Jangan Berlebihan Saat Berbuka Puasa
Berbuka adalah waktu yang ditunggu orang yang menjalankan ibadah puasa. Sering kali, orang-orang langsung menyantap makanan yang terhidang di meja ketika waktu berbuka tiba.
Nurali, misalnya, lebih sering berbuka dengan makanan besar. Jika berada di jalan, ia kerap berbuka dengan air putih dan gorengan. Ketika di rumah, ia langsung menyantap nasi setiap berbuka.
“Lebih menggoda,” kata ahli teknologi informasi yang berdomisili di Bekasi, Jawa Barat, itu kepada SH, Rabu (24/5).
Sebenarnya, perlu proses untuk berbuka puasa. Menurut Hardinsyah, Ketua Perhimpunan Pakar Gizi dan Pangan Indonesia (Pergizi Pangan), sebaiknya berbuka dengan meminum air putih atau teh hangat, kemudian makanan kecil. Tubuh, terutama lambung, tidak bisa langsung menerima asupan makanan dengan jumlah banyak dan berlebihan. Lambung bisa syok.

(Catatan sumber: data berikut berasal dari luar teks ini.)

(** * useExcelValidation: a shallow embedding of the validation composable

    The development follows [composables/useExcelValidation.ts] and the type
    declarations of [types/excel.ts]:

    - JavaScript strings are sequences of code units, here the code units
      below 256, carried by [string];
    - cell values are the primitives the sheet decoder produces: undefined,
      null, strings, numbers and booleans; a number cell is carried by its
      integer value and printed in decimal, as [String] prints the safe
      integers (those of magnitude below 2 ^ 53);
    - a row is a finite map from its own property names to values; reading
      a name that the row does not own and that [Object.prototype] does
      not define gives [undefined]; assigning to the name [__proto__]
      creates no own property;
    - the progress percentage is computed in double precision, as the
      source computes it;
    - objects and [Map]s whose iteration order the code relies on are
      association lists kept in the order JavaScript iterates them;
    - the two reactive cells ([validationProgress], [isValidationCancelled])
      are explicit state; whatever runs while the engine is suspended in
      [updateProgress] is an [Observer] acting on the cells;
    - custom validators are functions of their arguments;
    - the sheet decoder is outside the composable: [validateExcelFile] takes
      it as an argument. *)

From Stdlib Require Import ZArith Ascii String List Bool Lia.
From Stdlib Require Floats.
From stdpp Require Import base strings gmap list pretty.

Local Open Scope string_scope.

(** ** Strings *)

Module JsString.

(** WhiteSpace and LineTerminator code units below 256: TAB, LF, VT, FF,
    CR, SP and NBSP.  [String.prototype.trim] and the [\s] class use the
    same set. *)
Definition isWhiteSpace (c : ascii) : bool :=
  let n := nat_of_ascii c in
  (n =? 9)%nat || (n =? 10)%nat || (n =? 11)%nat || (n =? 12)%nat
  || (n =? 13)%nat || (n =? 32)%nat || (n =? 160)%nat.

Definition isDigit (c : ascii) : bool :=
  let n := nat_of_ascii c in (48 <=? n)%nat && (n <=? 57)%nat.

Fixpoint trimStart (s : string) : string :=
  match s with
  | EmptyString => EmptyString
  | String c s' => if isWhiteSpace c then trimStart s' else s
  end.

Fixpoint trimEnd (s : string) : string :=
  match s with
  | EmptyString => EmptyString
  | String c s' =>
      match trimEnd s' with
      | EmptyString => if isWhiteSpace c then EmptyString else String c EmptyString
      | t => String c t
      end
  end.

Definition trim (s : string) : string := trimEnd (trimStart s).

(** [s.replace(/\s+/g, empty)]: every white-space code unit is dropped. *)
Fixpoint removeWhiteSpace (s : string) : string :=
  match s with
  | EmptyString => EmptyString
  | String c s' =>
      if isWhiteSpace c then removeWhiteSpace s' else String c (removeWhiteSpace s')
  end.

(** [xs.join(sep)] on an array of strings. *)
Definition join (sep : string) (xs : list string) : string := String.concat sep xs.

End JsString.

(** ** Regular expressions

    The patterns of the source are anchored with [^] and [$] and use only
    classes, concatenation, alternation and counted repetition, so
    [RegExp.prototype.test] decides membership of the whole string in the
    language of the pattern.  Membership is computed with derivatives. *)

Module RegExp.

Inductive t : Type :=
| Never : t
| Eps : t
| Class (p : ascii -> bool) : t
| Seq (r1 r2 : t) : t
| Alt (r1 r2 : t) : t
| Star (r : t) : t.

Fixpoint nullable (r : t) : bool :=
  match r with
  | Never => false
  | Eps => true
  | Class _ => false
  | Seq r1 r2 => nullable r1 && nullable r2
  | Alt r1 r2 => nullable r1 || nullable r2
  | Star _ => true
  end.

Fixpoint deriv (c : ascii) (r : t) : t :=
  match r with
  | Never => Never
  | Eps => Never
  | Class p => if p c then Eps else Never
  | Seq r1 r2 =>
      if nullable r1 then Alt (Seq (deriv c r1) r2) (deriv c r2)
      else Seq (deriv c r1) r2
  | Alt r1 r2 => Alt (deriv c r1) (deriv c r2)
  | Star r1 => Seq (deriv c r1) (Star r1)
  end.

Fixpoint test (r : t) (s : string) : bool :=
  match s with
  | EmptyString => nullable r
  | String c s' => test (deriv c r) s'
  end.

Definition Char (a : ascii) : t := Class (Ascii.eqb a).
Definition Plus (r : t) : t := Seq r (Star r).
Definition Opt (r : t) : t := Alt r Eps.

(** [r{n}] *)
Fixpoint Exactly (n : nat) (r : t) : t :=
  match n with
  | O => Eps
  | S n' => Seq r (Exactly n' r)
  end.

(** [r{0,n}] *)
Fixpoint AtMost (n : nat) (r : t) : t :=
  match n with
  | O => Eps
  | S n' => Opt (Seq r (AtMost n' r))
  end.

(** [r{lo,hi}] *)
Definition Between (lo hi : nat) (r : t) : t :=
  Seq (Exactly lo r) (AtMost (hi - lo) r).

Fixpoint Lit (s : string) : t :=
  match s with
  | EmptyString => Eps
  | String c s' => Seq (Char c) (Lit s')
  end.

End RegExp.

(** ** Cell values *)

Inductive JsValue : Type :=
| VUndefined : JsValue
| VNull : JsValue
| VString (s : string) : JsValue
| VNumber (n : Z) : JsValue
| VBoolean (b : bool) : JsValue.

#[global] Instance JsValue_eq_dec : EqDecision JsValue.
Proof. solve_decision. Defined.

(** [typeof v] *)
Definition typeof (v : JsValue) : string :=
  match v with
  | VUndefined => "undefined"
  | VNull => "object"
  | VString _ => "string"
  | VNumber _ => "number"
  | VBoolean _ => "boolean"
  end.

(** [String(v)], also what a template literal and [join] apply to an
    element that is neither null nor undefined.  A number is printed by its
    decimal digits, which is what [String] gives for a safe integer (see
    [isSafeInteger]); larger numbers, which JavaScript prints by their
    shortest digits or with an exponent, are outside the embedding. *)
Definition String_ (v : JsValue) : string :=
  match v with
  | VUndefined => "undefined"
  | VNull => "null"
  | VString s => s
  | VNumber n => pretty n
  | VBoolean true => "true"
  | VBoolean false => "false"
  end.

(** [v == null], true for null and undefined only. *)
Definition isNullish (v : JsValue) : bool :=
  match v with
  | VUndefined | VNull => true
  | _ => false
  end.

(** [xs.join(sep)] on an array of values: null and undefined elements give
    the empty string. *)
Definition joinValues (sep : string) (xs : list JsValue) : string :=
  JsString.join sep (map (fun v => if isNullish v then EmptyString else String_ v) xs).

(** [xs.includes(v)] (SameValueZero on primitives). *)
Definition includes (xs : list JsValue) (v : JsValue) : bool :=
  existsb (fun x => bool_decide (x = v)) xs.

(** A row of the sheet, [Record<string, any>]. *)
Abbreviation Row := (gmap string JsValue).

(** The names every plain object inherits from [Object.prototype]. *)
Definition inheritedName (k : string) : bool :=
  bool_decide (k ∈ [ "constructor"; "hasOwnProperty"; "isPrototypeOf";
                     "propertyIsEnumerable"; "toLocaleString"; "toString"; "valueOf";
                     "__defineGetter__"; "__defineSetter__"; "__lookupGetter__";
                     "__lookupSetter__"; "__proto__" ]).

(** [row[column]], for a name that the row owns or that is not inherited:
    an absent property reads as [undefined].  (An inherited name that the
    row does not own reads as a function, or as the prototype for
    [__proto__]: values outside [JsValue].) *)
Definition getProp (r : Row) (k : string) : JsValue := default VUndefined (r !! k).

(** [row[column] = value]: an assignment to the name [__proto__] reaches
    the setter of [Object.prototype], which changes the prototype at most
    and creates no own property. *)
Definition setProp (r : Row) (k : string) (v : JsValue) : Row :=
  if String.eqb k "__proto__" then r else <[k := v]> r.

(** [Number.isSafeInteger]: the integers that [String] prints digit by
    digit and that doubles tell apart. *)
Definition isSafeInteger (n : Z) : bool := (Z.abs n <=? 9007199254740991)%Z.

Definition safeValue (v : JsValue) : bool :=
  match v with
  | VNumber n => isSafeInteger n
  | _ => true
  end.

Definition safeRow (r : Row) : Prop := map_Forall (fun _ v => safeValue v = true) r.

(** ** Types of [types/excel.ts] *)

(** [ExcelCellDataType]; the [undefined] alternative is [None] in
    [type] below. *)
Inductive ExcelCellDataType : Type :=
| TypeString | TypeNumber | TypeBoolean | TypeObject.

Definition typeName (t : ExcelCellDataType) : string :=
  match t with
  | TypeString => "string"
  | TypeNumber => "number"
  | TypeBoolean => "boolean"
  | TypeObject => "object"
  end.

Inductive ExcelCellErrorType : Type :=
| REQUIRED | TYPE_MISMATCH | EMAIL_RULE | MOBILE_RULE | EMPLOYEE_RULE
| ACCEPTED_VALUES | CUSTOM_VALIDATION | DUPLICATE.

#[global] Instance ExcelCellErrorType_eq_dec : EqDecision ExcelCellErrorType.
Proof. solve_decision. Defined.

(** [ExcelCellValidationError].  The engine always writes a single row
    number into [row]. *)
Record ExcelCellValidationError : Type := mkError {
  row : nat;
  column : string;
  message : string;
  errorType : ExcelCellErrorType
}.

#[global] Instance ExcelCellValidationError_eq_dec : EqDecision ExcelCellValidationError.
Proof. solve_decision. Defined.

(** What a custom validator returns: [true] or an error object. *)
Inductive CustomResult : Type :=
| CustomTrue : CustomResult
| CustomError (e : ExcelCellValidationError) : CustomResult.

(** [validators?: { isEmail?, isMobileNumber?, isEmployeeNumber? }]; an
    absent switch is falsy. *)
Record ExcelValidators : Type := mkValidators {
  useEmail : bool;
  useMobileNumber : bool;
  useEmployeeNumber : bool
}.

(** [ExcelValidationSchemaOption].  [customValidator] is declared as
    [(value, rowData?) => ExcelCellValidationError | true]: the second
    argument is [None] when the caller passes none. *)
Record ExcelValidationSchemaOption : Type := mkOption {
  required : bool;
  type : option ExcelCellDataType;
  validators : option ExcelValidators;
  acceptedValues : option (list JsValue);
  customValidator : option (JsValue -> option Row -> CustomResult)
}.

(** [Object.entries(schema)]: the schema is given by its entries, in the
    order the object enumerates them; property names are distinct. *)
Definition ExcelValidationSchema : Type := list (string * ExcelValidationSchemaOption).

Hardinsyah juga mengungkapkan, umumnya orang-orang merayakan kemenangan Ramadan dengan “balas dendam” mengonsumsi makanan “enak” ketika Lebaran. Padahal, kolesterol, gula darah, dan tekanan darah yang sudah turun ketika puasa, bakal naik lagi akibat makan berlebihan. Kue kering dan minuman manis, yang biasa disajikan saat Lebaran, berperan tinggi memicu kembalinya penyakit-penyakit.
“Hendaknya puasa diambil hikmahnya, sehingga bangsa Indonesia dapat selalu sehat. Baiknya sederhana saja, jangan berlebih-lebihan (makan dan minum),” ucap Guru Besar Tetap Ilmu Gizi dari Institut Pertanian Bogor ini.
Tidak Wajib Puasa
Hardinsyah menuturkan, jika ditinjau dari segi kesehatan dan agama, orang yang sedang sakit tidak diwajibkan berpuasa. Mereka membutuhkan asupan gizi yang cukup dan daya tahan tubuhnya sedang menurun.
Ibu hamil juga tidak diwajibkan berpuasa karena dikhawatirkan dapat membahayakan bayi dalam kandungan. Namun, menurut Hardinsyah, sekarang sudah banyak ibu hamil yang berpuasa karena tidak merugikan sama sekali. Penelitian mengenai puasa pada ibu hamil juga marak dilakukan, salah satunya yang dilakukan di Inggris, 15 tahun lalu.
Peneliti menguji ibu hamil yang berpuasa dan tidak berpuasa. Ternyata hasilnya, bayi yang dilahirkan ibu yang berpuasa tidak kekurangan gizi sama sekali. “Ibu hamil bukan orang yang sakit, jadi diperbolehkan berpuasa jika mampu,” ujar doktor nutrisi dan pangan dari University of Queensland, Brisbane, Australia, ini.
Bagaimana dengan anak? Piprim Basarah Yanuarso, Sekretaris Ikatan Dokter Anak Indonesia (IDAI) mengatakan, anak juga belum diwajibkan berpuasa, kecuali yang sudah akil baliq atau memasuki puber.
Banyak orang beranggapan anak tidak diwajibkan berpuasa karena masih membutuhkan banyak asupan nutrisi selama masa pertumbuhan. Namun, dokter spesialis anak ini berpendapat, sebenarnya makan sahur dan berbuka dapat mengganti nutrisi yang dibutuhkan selama 24 jam, asalkan kandungan gizi diperhatikan.
“Pada anak, kematangan mental jauh lebih penting daripada biologis. Ada anak yang sudah mampu berpuasa, tetapi tidak disiapkan secara mental oleh orang tuanya. Sebaiknya, jangan paksa anak berpuasa karena dia dapat membenci ibadah,” tutur konsultan jantung anak ini.
Ia menambahkan, orang tua hendaknya melatih anak puasa sejak dini. Itu dapat dicoba dengan puasa sampai tengah hari; kemudian ditingkatkan secara perlahan, hingga anak mampu berpuasa penuh sampai azan magrib.
Orang tua juga harus memperhatikan asupan makanan dan minuman agar anak tidak dehidrasi. “Variasi dalam makanan juga perlu diperhatikan, agar anak tidak merasa bosan untuk sahur dan bersemangat berpuasa setiap harinya,” kata dokter lulusan Universitas Padjadjaran Bandung ini.